[Collected data]
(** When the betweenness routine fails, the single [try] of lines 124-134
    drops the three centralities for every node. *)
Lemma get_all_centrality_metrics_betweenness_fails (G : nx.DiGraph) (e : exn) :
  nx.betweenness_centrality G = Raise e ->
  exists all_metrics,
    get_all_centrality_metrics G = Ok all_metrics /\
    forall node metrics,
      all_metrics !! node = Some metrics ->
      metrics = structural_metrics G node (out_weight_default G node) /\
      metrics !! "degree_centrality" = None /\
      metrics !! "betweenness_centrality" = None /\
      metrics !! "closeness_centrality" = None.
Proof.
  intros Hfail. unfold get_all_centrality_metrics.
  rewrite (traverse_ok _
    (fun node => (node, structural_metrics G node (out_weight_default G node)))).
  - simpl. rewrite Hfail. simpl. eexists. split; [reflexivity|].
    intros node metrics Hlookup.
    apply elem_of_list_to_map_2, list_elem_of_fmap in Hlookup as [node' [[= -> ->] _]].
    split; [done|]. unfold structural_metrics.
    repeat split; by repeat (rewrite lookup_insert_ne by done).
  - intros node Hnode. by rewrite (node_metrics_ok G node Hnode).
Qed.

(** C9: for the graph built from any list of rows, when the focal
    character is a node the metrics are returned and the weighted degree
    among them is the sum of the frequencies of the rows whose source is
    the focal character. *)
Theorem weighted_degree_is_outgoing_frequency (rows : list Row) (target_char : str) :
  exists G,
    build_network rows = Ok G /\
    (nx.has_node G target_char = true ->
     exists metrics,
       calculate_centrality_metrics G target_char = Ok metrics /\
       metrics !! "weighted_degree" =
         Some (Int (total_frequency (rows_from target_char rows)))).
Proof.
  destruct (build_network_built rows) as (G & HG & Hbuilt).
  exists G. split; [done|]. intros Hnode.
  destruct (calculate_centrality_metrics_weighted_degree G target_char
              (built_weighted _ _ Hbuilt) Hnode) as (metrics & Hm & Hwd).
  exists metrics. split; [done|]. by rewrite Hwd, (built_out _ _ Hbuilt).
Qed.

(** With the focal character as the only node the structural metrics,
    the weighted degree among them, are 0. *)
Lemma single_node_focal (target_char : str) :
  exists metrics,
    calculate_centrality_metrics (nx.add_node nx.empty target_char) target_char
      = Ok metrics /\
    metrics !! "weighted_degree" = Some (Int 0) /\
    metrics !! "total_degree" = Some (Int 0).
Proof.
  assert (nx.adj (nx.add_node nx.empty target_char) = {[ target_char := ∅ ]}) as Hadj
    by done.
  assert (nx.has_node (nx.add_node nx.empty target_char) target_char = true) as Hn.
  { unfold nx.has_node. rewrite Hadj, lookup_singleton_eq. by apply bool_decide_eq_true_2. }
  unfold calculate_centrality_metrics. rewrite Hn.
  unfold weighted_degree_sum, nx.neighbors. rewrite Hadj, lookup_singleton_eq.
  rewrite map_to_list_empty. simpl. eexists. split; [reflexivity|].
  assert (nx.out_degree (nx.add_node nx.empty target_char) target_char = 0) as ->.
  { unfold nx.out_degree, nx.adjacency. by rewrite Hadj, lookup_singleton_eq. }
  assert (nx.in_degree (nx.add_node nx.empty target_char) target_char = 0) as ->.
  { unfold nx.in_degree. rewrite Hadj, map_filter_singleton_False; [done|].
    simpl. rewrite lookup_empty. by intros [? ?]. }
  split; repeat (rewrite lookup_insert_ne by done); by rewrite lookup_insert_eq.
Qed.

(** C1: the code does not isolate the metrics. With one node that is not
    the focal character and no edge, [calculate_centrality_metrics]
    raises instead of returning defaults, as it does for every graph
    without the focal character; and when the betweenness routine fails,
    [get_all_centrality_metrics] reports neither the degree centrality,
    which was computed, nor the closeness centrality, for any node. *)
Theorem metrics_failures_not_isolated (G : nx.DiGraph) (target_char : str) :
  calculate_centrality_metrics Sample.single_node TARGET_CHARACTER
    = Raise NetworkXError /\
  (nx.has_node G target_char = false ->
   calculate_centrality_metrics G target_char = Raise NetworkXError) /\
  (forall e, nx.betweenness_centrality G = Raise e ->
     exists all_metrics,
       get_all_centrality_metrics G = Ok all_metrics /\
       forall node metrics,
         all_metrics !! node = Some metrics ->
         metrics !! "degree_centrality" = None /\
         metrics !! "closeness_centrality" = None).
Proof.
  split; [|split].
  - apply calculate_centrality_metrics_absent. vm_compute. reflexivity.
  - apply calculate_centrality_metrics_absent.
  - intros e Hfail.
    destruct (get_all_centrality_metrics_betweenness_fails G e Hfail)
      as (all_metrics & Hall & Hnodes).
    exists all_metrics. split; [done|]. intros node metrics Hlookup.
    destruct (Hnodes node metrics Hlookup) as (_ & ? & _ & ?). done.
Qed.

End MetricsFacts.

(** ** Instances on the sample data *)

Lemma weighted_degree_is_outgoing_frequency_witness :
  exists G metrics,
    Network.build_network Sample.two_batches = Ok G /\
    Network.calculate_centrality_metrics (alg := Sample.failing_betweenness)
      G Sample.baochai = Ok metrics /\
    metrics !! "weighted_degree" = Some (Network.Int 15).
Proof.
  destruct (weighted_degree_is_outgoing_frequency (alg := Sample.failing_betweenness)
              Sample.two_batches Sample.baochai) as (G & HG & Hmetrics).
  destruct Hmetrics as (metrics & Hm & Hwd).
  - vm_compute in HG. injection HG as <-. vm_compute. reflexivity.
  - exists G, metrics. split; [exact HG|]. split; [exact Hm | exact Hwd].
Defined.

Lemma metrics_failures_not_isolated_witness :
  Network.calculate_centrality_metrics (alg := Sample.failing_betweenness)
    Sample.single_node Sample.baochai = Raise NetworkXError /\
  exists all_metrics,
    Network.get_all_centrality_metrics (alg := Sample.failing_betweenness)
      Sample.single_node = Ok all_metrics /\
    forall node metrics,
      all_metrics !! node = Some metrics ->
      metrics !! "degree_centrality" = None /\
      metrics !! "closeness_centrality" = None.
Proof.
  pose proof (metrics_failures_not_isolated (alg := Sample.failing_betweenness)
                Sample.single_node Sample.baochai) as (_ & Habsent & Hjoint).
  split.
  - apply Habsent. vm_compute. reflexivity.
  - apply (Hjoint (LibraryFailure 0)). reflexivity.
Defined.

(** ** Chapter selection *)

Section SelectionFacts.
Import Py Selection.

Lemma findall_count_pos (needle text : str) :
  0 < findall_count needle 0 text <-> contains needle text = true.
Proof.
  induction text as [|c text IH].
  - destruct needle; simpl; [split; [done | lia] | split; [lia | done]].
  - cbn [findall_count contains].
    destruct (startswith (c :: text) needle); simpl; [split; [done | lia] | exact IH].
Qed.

The problem - Using the data above, repeat exactly the lines that begin at the line with "destruct (Hnodes node" and end at the line with "destruct Hmetrics as (metrics & Hm & Hwd).", both ends included.

Problem solution -
    destruct (Hnodes node metrics Hlookup) as (_ & ? & _ & ?). done.
Qed.

End MetricsFacts.

(** ** Instances on the sample data *)

Lemma weighted_degree_is_outgoing_frequency_witness :
  exists G metrics,
    Network.build_network Sample.two_batches = Ok G /\
    Network.calculate_centrality_metrics (alg := Sample.failing_betweenness)
      G Sample.baochai = Ok metrics /\
    metrics !! "weighted_degree" = Some (Network.Int 15).
Proof.
  destruct (weighted_degree_is_outgoing_frequency (alg := Sample.failing_betweenness)
              Sample.two_batches Sample.baochai) as (G & HG & Hmetrics).
  destruct Hmetrics as (metrics & Hm & Hwd).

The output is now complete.